(Data under study begins)

Definition getSignalKeys (st : Store) : list string := (globalStore st).*1.

(** [useGlobalSignal] is [getSignal]. *)
Definition useGlobalSignal (key : string) (initialValue : value) (st : Store)
  : option nat * Store :=
  getSignal key initialValue st.

(** Reading a signal ([s.peek()]) and assigning it ([s.value = v]). *)
Definition peek (s : nat) (st : Store) : option value := signals st !! s.

Definition assign (s : nat) (v : value) (st : Store) : Store :=
  {| globalStore := globalStore st; signals := <[s := v]> (signals st) |}.

(** What a widget can do with the store. *)
Inductive StoreCall : Type :=
  | DoGetSignal (key : string) (initialValue : value)
  | DoDeleteSignal (key : string)
  | DoClearSignals
  | DoAssign (s : nat) (v : value).

Definition call (c : StoreCall) (st : Store) : Store :=
  match c with
  | DoGetSignal key initialValue => (getSignal key initialValue st).2
  | DoDeleteSignal key => (deleteSignal key st).2
  | DoClearSignals => clearSignals st
  | DoAssign s v => assign s v st
  end.

Inductive reached : Store → Prop :=
  | reached_empty : reached empty_store
  | reached_call c st : reached st → reached (call c st).

(** No key occurs twice, and every entry holds a signal that exists. *)
Record sound (st : Store) : Prop := {
  keys_distinct : NoDup (globalStore st).*1;
  signals_exist : ∀ k a, (k, a) ∈ globalStore st → a < length (signals st);
}.

(** ** createStore *)

(** An action: from the current state and the arguments to a partial
    state, or to nothing ([void]). *)
Definition Action : Type := Props → list value → option Props.

(** The store that [createStore] returns: the actions it was given (the
    own keys of the [actions] object), the value of its [state] signal,
    and how many times that signal has been assigned. *)
Record ReactiveStore : Type := {
  actions : list (string * Action);
  state : Props;
  assignments : nat;
}.

Definition createStore (initialState : Props) (actions : list (string * Action))
  : ReactiveStore :=
  {| actions := actions; state := initialState; assignments := 0 |}.

Fixpoint action_named (key : string) (l : list (string * Action)) : option Action :=
  match l with
  | [] => None
  | (k, f) :: r => if String.eqb k key then Some f else action_named key r
  end.

(** [store.actions[key](...args)]; [None] when [boundActions] has no
    such function. *)
Definition dispatch (key : string) (args : list value) (st : ReactiveStore)
  : option ReactiveStore :=
  match action_named key (actions st) with
  | None => None
  | Some f =>
      match f (state st) args with
      | Some result =>
          Some {| actions := actions st; state := spread (state st) result;
                  assignments := S (assignments st) |}
      | None => Some st
      end
  end.

Definition getSnapshot (st : ReactiveStore) : Props := state st.

(** A run of action calls, stopping at the first that fails. *)
Fixpoint dispatch_all (calls : list (string * list value)) (st : ReactiveStore)
  : option ReactiveStore :=
  match calls with
  | [] => Some st
  | (key, args) :: r =>
      match dispatch key args st with
      | Some st' => dispatch_all r st'
      | None => None
      end
  end.

(** The store of the examples: [inc] adds the field n = 1, [noop]
    returns nothing. *)
Definition example_store : ReactiveStore :=
  createStore {[ "m" := RefPlatform.num 0 ]}
    [("inc", λ _ _, Some {[ "n" := RefPlatform.num 1 ]}); ("noop", λ _ _, None)].

End SignalStore.

(* ===================================================================== *)
(** * CustomElementAdapter: the class [PreactHabitatElement]              *)
(* ===================================================================== *)

Module CustomElement.

Import PropExtractor Lifecycle.
Local Open Scope list_scope.

(** [options.shadowRoot] as the constructor reads it: absent, [false],
    [true] or an init object. *)
Inductive ShadowSetting : Type :=
  | ShadowUnset
  | ShadowFalse
  | ShadowTrue
  | ShadowInit (init : ShadowRootInit).

Record ElementOptions : Type := {
  ce_defaultProps : Props;
  ce_shadowRoot : ShadowSetting;
}.

(** One element of the registered type: its three private fields, and
    what it has asked of the platform and the runtime so far. *)
Record PreactHabitatElement : Type := {
  self : Element;
  _props : Props;
  _root : option Root;
  _mounted : bool;
  effects : list Effect;
}.

(** The constructor; [n] numbers the shadow root that [attachShadow]
    returns. *)
Definition construct (options : ElementOptions) (this : Element) (n : nat)
  : PreactHabitatElement :=
  match ce_shadowRoot options with
  | ShadowFalse =>
      {| self := this; _props := ∅; _root := None; _mounted := false; effects := [] |}
  | setting =>
      let shadowInit :=
        match setting with
        | ShadowInit init => init
        | _ => {| mode := ModeOpen |}
        end in
      {| self := this; _props := ∅; _root := Some (ShadowRoot this shadowInit n);
         _mounted := false; effects := [CallAttachShadow this shadowInit] |}
  end.

(** [this._root || this]. *)
Definition target (el : PreactHabitatElement) : Root :=
  match _root el with
  | Some r => r
  | None => HostRoot (self el)
  end.

Definition _render (el : PreactHabitatElement) : PreactHabitatElement :=
  {| self := self el; _props := _props el; _root := _root el; _mounted := _mounted el;
     effects := effects el ++ [CallRender (Some {| vprops := _props el |}) (target el)] |}.

Definition set_props (p : Props) (w : list Effect) (el : PreactHabitatElement)
  : PreactHabitatElement :=
  {| self := self el; _props := p; _root := _root el; _mounted := _mounted el;
     effects := effects el ++ w |}.

Definition set_mounted (m : bool) (el : PreactHabitatElement) : PreactHabitatElement :=
  {| self := self el; _props := _props el; _root := _root el; _mounted := m;
     effects := effects el |}.
(** [(mask as u32) != full], then [(!mask).trailing_zeros()] *)
Definition first_unset (mask : N) : option nat :=
  if (mask =? full_mask)%N then None else Some (trailing_zeros (u32_not mask)).

Definition ascii_identifier_continue_chunk_len (l : bytes) : outcome nat :=
  chunk_loop W l
    (fun offset chunk => (fun i => offset + i) <$> first_unset (mm_movemask (identifier_mask chunk)))
    (fun offset => olet rest := slice_from l offset in
                   olet n := ascii_identifier_continue_chunk_len_scalar rest in
                   Ret (offset + n))
    (loop_fuel l) 0.

Definition ascii_digit_run_len (l : bytes) : outcome nat :=
  chunk_loop W l
    (fun offset chunk =>
       (fun i => offset + i) <$> first_unset (mm_movemask (ascii_range_mask chunk x30 x39)))
    (fun offset => olet rest := slice_from l offset in
                   Ret (offset + ascii_digit_run_len_scalar rest))
    (loop_fuel l) 0.

Definition find_non_ascii_whitespace (l : bytes) : outcome (option nat) :=
  chunk_loop W l
    (fun offset chunk =>
       (fun i => Some (offset + i)) <$> first_unset (mm_movemask (ascii_whitespace_mask chunk)))
    (fun offset => olet rest := slice_from l offset in
                   Ret ((fun i => offset + i) <$> find_non_ascii_whitespace_scalar rest))
    (loop_fuel l) 0.
Lemma identifier_mask_first chunk :
  length chunk = W ->
  X86.first_unset W (mm_movemask (X86.identifier_mask W chunk)) =
  position (fun x => negb (is_ascii_identifier_continue x)) chunk.
Proof.
  intros Hc. unfold X86.identifier_mask, X86.ascii_range_mask. lanes Hc.
  rewrite <- movemask_fmap, first_unset_map by done. apply position_ext. by_bytes.
Qed.

Lemma digit_mask_first chunk :
  length chunk = W ->
  X86.first_unset W (mm_movemask (X86.ascii_range_mask W chunk x30 x39)) =
  position (fun x => negb (is_ascii_digit x)) chunk.
Proof.
  intros Hc. unfold X86.ascii_range_mask. lanes Hc.
  rewrite <- movemask_fmap, first_unset_map by done. apply position_ext. by_bytes.
Qed.

Lemma whitespace_mask_first chunk :
  length chunk = W ->
  X86.first_unset W (mm_movemask (X86.ascii_whitespace_mask W chunk)) =
  position (fun x => negb (is_ascii_whitespace x)) chunk.
Proof.
  intros Hc. unfold X86.ascii_whitespace_mask, X86.or_cmpeq. cbn [fold_left]. lanes Hc.
  rewrite <- movemask_fmap, first_unset_map by done. apply position_ext. by_bytes.
Qed.

Lemma trim_mask_lanes chunk :
  length chunk = W ->
  mm_movemask (X86.default_trim_mask W chunk) = bits_mask (is_default_trim_byte <$> chunk).
Proof.
  intros Hc. unfold X86.default_trim_mask, X86.or_cmpeq. cbn [fold_left]. lanes Hc.
  f_equal. apply list_fmap_ext. intros _ x _. revert x. by_bytes.
Qed.
End X86Masks.

(** ** The scalar identifier loop *)

Lemma identifier_chunk_loop_spec l fuel len :
  len <= length l -> length l - len < fuel ->
  identifier_chunk_loop fuel l len =
  Ret (len + run_len is_ascii_identifier_continue (drop len l)).
Proof.
  revert len. induction fuel as [|fuel IH]; intros len Hlen Hfuel; [lia|].
  cbn [identifier_chunk_loop]. destruct (Nat.ltb_spec len (length l)) as [Hlt|Hge].
  - destruct (lookup_lt_is_Some_2 l len Hlt) as [x Hx].
    rewrite (drop_S _ _ _ Hx). unfold index. rewrite Hx. cbn.
    cbn [run_len]. destruct (is_ascii_identifier_continue x); [|by rewrite Nat.add_0_r].
    rewrite IH by lia. rewrite Nat.add_1_r. f_equal. lia.
  - rewrite drop_ge by lia. cbn. by rewrite Nat.add_0_r.
Qed.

(Data under study ends)

* _What this task involves_:
Pick out each line in the material containing "Inductive".

* _Solved exercise_:
Inductive StoreCall : Type :=
Inductive reached : Store → Prop :=
Inductive ShadowSetting : Type :=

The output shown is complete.